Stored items

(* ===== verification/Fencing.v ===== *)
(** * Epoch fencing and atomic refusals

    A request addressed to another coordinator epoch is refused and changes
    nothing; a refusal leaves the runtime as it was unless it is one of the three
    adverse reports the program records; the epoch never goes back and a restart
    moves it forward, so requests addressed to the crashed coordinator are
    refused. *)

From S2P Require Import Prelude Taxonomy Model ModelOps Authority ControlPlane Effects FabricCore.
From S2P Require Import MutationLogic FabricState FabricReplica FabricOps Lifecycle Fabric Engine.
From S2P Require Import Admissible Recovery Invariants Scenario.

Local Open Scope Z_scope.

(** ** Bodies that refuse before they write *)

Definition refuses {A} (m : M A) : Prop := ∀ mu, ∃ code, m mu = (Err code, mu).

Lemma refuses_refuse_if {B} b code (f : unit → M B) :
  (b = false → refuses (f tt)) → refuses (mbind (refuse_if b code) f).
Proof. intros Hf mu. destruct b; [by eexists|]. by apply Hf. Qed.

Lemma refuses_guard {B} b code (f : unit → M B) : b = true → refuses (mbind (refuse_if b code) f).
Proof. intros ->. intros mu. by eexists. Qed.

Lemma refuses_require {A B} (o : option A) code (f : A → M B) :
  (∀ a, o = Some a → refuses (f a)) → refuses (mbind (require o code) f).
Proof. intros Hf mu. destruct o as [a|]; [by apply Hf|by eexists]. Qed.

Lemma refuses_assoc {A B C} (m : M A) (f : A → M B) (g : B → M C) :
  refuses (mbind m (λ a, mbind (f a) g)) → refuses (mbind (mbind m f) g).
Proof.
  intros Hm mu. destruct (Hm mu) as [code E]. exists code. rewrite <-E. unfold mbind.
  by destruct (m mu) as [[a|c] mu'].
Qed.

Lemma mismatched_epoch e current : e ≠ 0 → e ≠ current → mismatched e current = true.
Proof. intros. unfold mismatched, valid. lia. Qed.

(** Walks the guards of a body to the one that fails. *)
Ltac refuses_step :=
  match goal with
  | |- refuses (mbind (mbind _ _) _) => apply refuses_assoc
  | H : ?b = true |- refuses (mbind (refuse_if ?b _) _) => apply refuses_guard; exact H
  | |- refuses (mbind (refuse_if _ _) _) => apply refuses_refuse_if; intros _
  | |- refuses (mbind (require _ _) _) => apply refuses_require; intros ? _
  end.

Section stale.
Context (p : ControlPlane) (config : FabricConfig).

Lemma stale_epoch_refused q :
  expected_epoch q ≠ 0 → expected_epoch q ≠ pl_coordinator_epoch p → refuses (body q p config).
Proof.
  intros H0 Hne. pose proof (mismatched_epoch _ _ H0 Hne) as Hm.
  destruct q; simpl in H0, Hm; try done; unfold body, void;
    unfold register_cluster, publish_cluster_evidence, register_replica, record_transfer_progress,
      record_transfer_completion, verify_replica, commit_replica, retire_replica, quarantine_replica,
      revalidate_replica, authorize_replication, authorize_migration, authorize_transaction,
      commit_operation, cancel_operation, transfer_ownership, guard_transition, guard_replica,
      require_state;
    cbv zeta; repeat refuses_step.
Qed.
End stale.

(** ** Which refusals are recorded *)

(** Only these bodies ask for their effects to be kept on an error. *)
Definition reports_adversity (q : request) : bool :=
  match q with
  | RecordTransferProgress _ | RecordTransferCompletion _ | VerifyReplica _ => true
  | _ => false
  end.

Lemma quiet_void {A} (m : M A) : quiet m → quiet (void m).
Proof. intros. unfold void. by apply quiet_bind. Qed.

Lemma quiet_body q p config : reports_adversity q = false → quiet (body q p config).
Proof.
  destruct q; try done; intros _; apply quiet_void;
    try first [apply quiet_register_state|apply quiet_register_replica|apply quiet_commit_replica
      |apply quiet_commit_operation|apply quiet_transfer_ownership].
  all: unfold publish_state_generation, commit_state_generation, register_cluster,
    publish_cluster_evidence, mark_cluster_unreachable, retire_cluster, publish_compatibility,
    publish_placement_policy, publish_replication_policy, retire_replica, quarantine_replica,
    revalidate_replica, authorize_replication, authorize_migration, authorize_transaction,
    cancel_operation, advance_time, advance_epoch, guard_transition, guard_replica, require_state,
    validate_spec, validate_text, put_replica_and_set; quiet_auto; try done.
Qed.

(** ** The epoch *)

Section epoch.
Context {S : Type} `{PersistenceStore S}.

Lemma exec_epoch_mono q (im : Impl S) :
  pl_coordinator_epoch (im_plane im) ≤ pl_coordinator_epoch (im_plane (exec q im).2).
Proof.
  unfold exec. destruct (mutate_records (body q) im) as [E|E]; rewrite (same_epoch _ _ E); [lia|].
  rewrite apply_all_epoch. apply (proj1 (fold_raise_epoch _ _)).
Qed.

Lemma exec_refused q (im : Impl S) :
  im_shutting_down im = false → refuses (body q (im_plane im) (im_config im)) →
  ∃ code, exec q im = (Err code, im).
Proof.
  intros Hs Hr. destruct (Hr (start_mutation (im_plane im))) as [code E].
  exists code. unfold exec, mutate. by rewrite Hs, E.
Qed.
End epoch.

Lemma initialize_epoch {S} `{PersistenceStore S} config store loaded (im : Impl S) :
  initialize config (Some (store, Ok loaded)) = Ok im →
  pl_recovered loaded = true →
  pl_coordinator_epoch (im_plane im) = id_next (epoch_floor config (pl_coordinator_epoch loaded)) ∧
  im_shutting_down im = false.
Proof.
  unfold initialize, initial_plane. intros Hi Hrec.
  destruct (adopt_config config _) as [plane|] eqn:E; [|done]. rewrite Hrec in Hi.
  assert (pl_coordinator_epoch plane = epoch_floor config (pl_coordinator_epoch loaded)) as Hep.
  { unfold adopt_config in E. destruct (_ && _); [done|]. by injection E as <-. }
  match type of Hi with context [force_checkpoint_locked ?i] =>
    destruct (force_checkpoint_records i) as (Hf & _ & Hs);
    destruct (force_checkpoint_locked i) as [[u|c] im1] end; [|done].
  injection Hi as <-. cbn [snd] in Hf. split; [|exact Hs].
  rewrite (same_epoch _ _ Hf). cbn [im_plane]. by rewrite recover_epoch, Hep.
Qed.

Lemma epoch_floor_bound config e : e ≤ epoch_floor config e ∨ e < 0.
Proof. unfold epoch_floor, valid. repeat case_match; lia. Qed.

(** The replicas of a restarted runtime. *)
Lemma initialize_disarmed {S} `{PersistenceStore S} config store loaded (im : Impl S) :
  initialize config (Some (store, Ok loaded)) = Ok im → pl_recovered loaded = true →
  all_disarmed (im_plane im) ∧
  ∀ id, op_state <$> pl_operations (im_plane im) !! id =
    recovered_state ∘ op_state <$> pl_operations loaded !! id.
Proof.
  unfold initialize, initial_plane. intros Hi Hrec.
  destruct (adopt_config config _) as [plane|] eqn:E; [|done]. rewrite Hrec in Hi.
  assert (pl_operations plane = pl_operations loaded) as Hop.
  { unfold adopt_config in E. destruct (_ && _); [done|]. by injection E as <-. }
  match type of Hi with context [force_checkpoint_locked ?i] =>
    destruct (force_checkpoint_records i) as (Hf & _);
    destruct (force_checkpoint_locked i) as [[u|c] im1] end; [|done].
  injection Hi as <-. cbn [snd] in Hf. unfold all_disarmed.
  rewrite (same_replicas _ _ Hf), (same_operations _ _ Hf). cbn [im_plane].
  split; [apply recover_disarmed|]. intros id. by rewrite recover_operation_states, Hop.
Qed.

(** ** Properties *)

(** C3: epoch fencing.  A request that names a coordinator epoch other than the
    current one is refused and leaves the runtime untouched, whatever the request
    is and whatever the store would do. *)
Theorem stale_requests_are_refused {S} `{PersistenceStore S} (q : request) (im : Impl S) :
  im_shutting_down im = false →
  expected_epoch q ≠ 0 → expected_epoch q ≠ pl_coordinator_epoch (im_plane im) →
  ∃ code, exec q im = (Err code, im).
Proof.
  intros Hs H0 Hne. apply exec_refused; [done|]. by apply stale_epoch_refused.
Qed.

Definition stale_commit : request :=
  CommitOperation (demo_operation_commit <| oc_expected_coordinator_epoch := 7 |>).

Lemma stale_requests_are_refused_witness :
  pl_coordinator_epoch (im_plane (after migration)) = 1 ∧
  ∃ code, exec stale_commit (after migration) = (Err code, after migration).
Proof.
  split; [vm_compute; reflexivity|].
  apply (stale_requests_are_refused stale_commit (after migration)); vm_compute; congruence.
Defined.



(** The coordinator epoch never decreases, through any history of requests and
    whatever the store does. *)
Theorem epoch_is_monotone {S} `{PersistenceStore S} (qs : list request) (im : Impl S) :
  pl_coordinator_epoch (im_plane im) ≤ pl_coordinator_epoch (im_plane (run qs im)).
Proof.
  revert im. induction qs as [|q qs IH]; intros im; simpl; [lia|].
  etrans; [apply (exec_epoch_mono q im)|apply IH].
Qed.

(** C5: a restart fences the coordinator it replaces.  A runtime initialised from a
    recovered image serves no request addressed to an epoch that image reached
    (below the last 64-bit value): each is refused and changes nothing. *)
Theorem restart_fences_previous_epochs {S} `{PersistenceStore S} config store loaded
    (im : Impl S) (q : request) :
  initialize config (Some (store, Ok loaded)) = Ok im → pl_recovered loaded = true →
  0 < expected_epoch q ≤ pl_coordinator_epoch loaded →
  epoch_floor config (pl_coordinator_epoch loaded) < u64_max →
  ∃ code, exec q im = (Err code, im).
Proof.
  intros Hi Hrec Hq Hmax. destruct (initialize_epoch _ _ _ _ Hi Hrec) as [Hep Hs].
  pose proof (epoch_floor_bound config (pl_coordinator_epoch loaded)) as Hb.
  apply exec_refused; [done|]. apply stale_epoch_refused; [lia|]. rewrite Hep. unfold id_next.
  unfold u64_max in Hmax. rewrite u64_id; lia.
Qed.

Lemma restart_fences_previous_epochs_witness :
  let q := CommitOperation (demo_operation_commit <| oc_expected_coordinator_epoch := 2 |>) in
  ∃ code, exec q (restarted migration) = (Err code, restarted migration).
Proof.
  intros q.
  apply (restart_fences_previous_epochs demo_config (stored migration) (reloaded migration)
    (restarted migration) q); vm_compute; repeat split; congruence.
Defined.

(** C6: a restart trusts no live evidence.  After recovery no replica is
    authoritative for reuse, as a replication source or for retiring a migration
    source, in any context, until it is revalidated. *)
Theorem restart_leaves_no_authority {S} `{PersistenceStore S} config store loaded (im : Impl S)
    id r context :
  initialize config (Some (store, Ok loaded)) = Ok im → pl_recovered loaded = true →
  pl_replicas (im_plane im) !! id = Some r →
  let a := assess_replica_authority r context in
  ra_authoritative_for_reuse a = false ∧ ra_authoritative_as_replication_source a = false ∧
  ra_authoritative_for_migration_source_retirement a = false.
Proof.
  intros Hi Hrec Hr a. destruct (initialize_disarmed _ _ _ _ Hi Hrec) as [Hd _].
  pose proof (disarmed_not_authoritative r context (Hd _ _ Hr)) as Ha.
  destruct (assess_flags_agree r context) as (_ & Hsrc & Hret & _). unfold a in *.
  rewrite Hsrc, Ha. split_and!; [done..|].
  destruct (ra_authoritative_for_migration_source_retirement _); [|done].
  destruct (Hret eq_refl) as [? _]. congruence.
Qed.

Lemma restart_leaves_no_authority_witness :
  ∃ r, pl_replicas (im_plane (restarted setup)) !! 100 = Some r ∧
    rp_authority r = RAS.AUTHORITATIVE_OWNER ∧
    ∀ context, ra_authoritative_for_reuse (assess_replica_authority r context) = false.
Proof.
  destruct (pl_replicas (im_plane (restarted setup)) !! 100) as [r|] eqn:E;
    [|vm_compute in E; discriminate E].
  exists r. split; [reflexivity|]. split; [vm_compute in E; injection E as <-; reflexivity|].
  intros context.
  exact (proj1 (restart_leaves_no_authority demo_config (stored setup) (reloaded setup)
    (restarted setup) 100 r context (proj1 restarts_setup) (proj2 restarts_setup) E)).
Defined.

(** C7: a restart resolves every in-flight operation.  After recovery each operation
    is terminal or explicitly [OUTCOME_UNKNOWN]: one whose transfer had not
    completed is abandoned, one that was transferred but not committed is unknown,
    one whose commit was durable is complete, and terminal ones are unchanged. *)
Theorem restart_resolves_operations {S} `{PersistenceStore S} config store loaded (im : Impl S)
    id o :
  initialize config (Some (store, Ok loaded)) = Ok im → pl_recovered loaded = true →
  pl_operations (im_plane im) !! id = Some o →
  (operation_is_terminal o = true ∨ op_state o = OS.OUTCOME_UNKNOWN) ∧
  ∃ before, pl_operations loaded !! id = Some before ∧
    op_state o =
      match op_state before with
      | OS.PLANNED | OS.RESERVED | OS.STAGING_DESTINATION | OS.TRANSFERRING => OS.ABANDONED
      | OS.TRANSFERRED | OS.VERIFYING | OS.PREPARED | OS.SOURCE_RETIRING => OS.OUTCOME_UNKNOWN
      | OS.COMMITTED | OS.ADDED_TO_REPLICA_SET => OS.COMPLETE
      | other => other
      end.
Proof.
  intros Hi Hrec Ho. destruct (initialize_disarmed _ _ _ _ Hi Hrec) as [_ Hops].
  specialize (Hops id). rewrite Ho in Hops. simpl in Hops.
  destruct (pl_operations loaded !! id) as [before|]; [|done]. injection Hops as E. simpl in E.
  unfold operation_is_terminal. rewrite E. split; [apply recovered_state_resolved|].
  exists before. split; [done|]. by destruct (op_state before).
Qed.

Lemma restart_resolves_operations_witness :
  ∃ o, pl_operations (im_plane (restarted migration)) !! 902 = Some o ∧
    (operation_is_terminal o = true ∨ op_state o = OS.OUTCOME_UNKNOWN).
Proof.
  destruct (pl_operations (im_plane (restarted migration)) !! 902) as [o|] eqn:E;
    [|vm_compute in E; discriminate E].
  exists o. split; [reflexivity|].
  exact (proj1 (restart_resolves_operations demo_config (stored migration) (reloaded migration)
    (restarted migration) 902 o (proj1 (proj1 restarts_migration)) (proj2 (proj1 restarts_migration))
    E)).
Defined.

Assignment: Repeat exactly the lines above, starting with the first line of the records and finishing with the line holding "true → refuses (mbind (refuse_if b code) f).". Add no other line.

Solution to this exercise:
(* ===== verification/Fencing.v ===== *)
(** * Epoch fencing and atomic refusals

    A request addressed to another coordinator epoch is refused and changes
    nothing; a refusal leaves the runtime as it was unless it is one of the three
    adverse reports the program records; the epoch never goes back and a restart
    moves it forward, so requests addressed to the crashed coordinator are
    refused. *)

From S2P Require Import Prelude Taxonomy Model ModelOps Authority ControlPlane Effects FabricCore.
From S2P Require Import MutationLogic FabricState FabricReplica FabricOps Lifecycle Fabric Engine.
From S2P Require Import Admissible Recovery Invariants Scenario.

Local Open Scope Z_scope.

(** ** Bodies that refuse before they write *)

Definition refuses {A} (m : M A) : Prop := ∀ mu, ∃ code, m mu = (Err code, mu).

Lemma refuses_refuse_if {B} b code (f : unit → M B) :
  (b = false → refuses (f tt)) → refuses (mbind (refuse_if b code) f).
Proof. intros Hf mu. destruct b; [by eexists|]. by apply Hf. Qed.

Lemma refuses_guard {B} b code (f : unit → M B) : b = true → refuses (mbind (refuse_if b code) f).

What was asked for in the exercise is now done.